Behind the Scenes: How We Optimize Our AI Models

When we at Berget AI build our infrastructure to run large language models (LLMs), we face an interesting challenge: How do we fit as many powerful models as possible on our hardware, while ensuring fast response times and high availability? In this article, we share our experiences and techniques for optimizing memory usage for our AI models.
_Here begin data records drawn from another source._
(* ===== verification/SysMm.v ===== *)
(** * SysMm: the memory system calls

    sys_mm.c: brk, mmap, munmap, mprotect, madvise, mremap, msync, mincore and
    the mlock family, over the address space of mem.c. Each runs under the
    address-space lock and is one step. An answer is the 64-bit word the guest
    gets back in x0: [errno e] is [(u64)(s64)-e]. What the calls ask of the
    host beyond [HostOs], and of the memfd registry and the /proc table, is the
    class [MmHost]; the limits they need beside those of [Env] and the calling
    thread's READ_IMPLIES_EXEC are [MmLim]. *)

From stdpp Require Import gmap.
From Stdlib Require Import String.
From S2P Require Import Prelude Types Cpu MemSeam PageTable Regions Epoch AsState AddrSpace Translate Access.

Definition EPERM : Z := 1.
Definition EBADF : Z := 9.
Definition EAGAIN : Z := 11.
Definition EBUSY : Z := 16.
Definition EEXIST : Z := 17.
Definition ENODEV : Z := 19.
Definition errno (e : Z) : Z := u64 (- e).
(** [r < 0 ? (u64)(s64)r : v]. *)
Definition rc_or (r v : Z) : Z := if r <? 0 then u64 r else v.

Definition PG_DOWN (x : Z) : Z := Z.land x (not64 GUEST_PAGE_MASK).
Definition a64_untag (va : Z) : Z := u64 (Z.shiftr (s64 (Z.shiftl va 8)) 8).

Definition PROT_READ : Z := 1.
Definition PROT_WRITE : Z := 2.
Definition PROT_EXEC : Z := 4.
Definition G_PROT_SEM : Z := 0x8.
Definition G_PROT_GROWSDOWN : Z := 0x01000000.
Definition G_PROT_GROWSUP : Z := 0x02000000.
Definition G_MAP_SHARED : Z := 0x01.
Definition G_MAP_PRIVATE : Z := 0x02.
Definition G_MAP_SHARED_VALIDATE : Z := 0x03.
Definition G_MAP_TYPE : Z := 0x0f.
Definition G_MAP_FIXED : Z := 0x10.
Definition G_MAP_ANONYMOUS : Z := 0x20.
Definition G_MAP_FIXED_NOREPLACE : Z := 0x100000.
Definition G_MAP_GROWSDOWN : Z := 0x0100.
Definition G_MAP_LOCKED : Z := 0x2000.
Definition GROWS_ROOM_MAX : Z := Z.shiftl 64 20.
Definition G_F_SEAL_WRITE : Z := 0x8.
Definition G_F_SEAL_FUTURE_WRITE : Z := 0x10.

(** RLIMIT_DATA, soft and hard, and the caller's READ_IMPLIES_EXEC. *)
Record MmLim := mkLim { ml_data : Z; ml_data_max : Z; ml_rie : bool }.

(** A new anonymous descriptor of the emulator's own ([anon_memfd]), its
    ftruncate, whether a descriptor is a directory or a pipe; a memfd of the
    registry (seals, device, inode, name), whether the host kernel has sealed
    a native one, whether old kernels' refusal is forced, what a descriptor's
    /proc link says; the host's madvise(MADV_REMOVE), the errno of a refused
    mprotect, the bytes a private file
    page has after MADV_DONTNEED, and msync. An error is an errno. *)
Class MmHost (Os : Type) := {
  anon_memfd : Os -> (Z + Z) * Os;
  os_ftruncate : Os -> Z -> Z -> Z * Os;
  os_isdirfifo : Os -> Z -> bool;
  mfd_resolve : Os -> Z -> option (Z * Z * Z * string);
  mfd_kernel_write_sealed : Os -> Z -> bool;
  mfd_seal_map_force_old : Os -> bool;
  memfd_link : Os -> Z -> option string;
  os_madv_remove : Os -> Z -> Z -> Z * Os;
  os_mprotect_errno : Os -> Z;
  os_refault : Os -> Z -> Z;
  os_msync : Os -> Z -> Z -> Z * Os
}.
Our current GPU configuration with model placement and memory usage

Our Hardware Infrastructure: AMD MI300x

The core of our infrastructure is AMD's latest accelerator for AI workloads, the MI300x. These powerful GPUs have several advantages compared to traditional alternatives:

Enormous memory: Each MI300x has 192 GB of HBM3 memory, which is crucial for running large models
High bandwidth: Up to 5.3 TB/s memory bandwidth enables fast data access
Energy efficiency: Better performance per watt compared to many competing solutions
ROCm platform: Open source that gives us flexibility to adapt and optimize

This hardware gives us the ability to run multiple large models in parallel, but it requires careful optimization to utilize resources efficiently. We currently have eight MI300x accelerators in our production environment, giving us a total of 1.5 TB of GPU memory to work with.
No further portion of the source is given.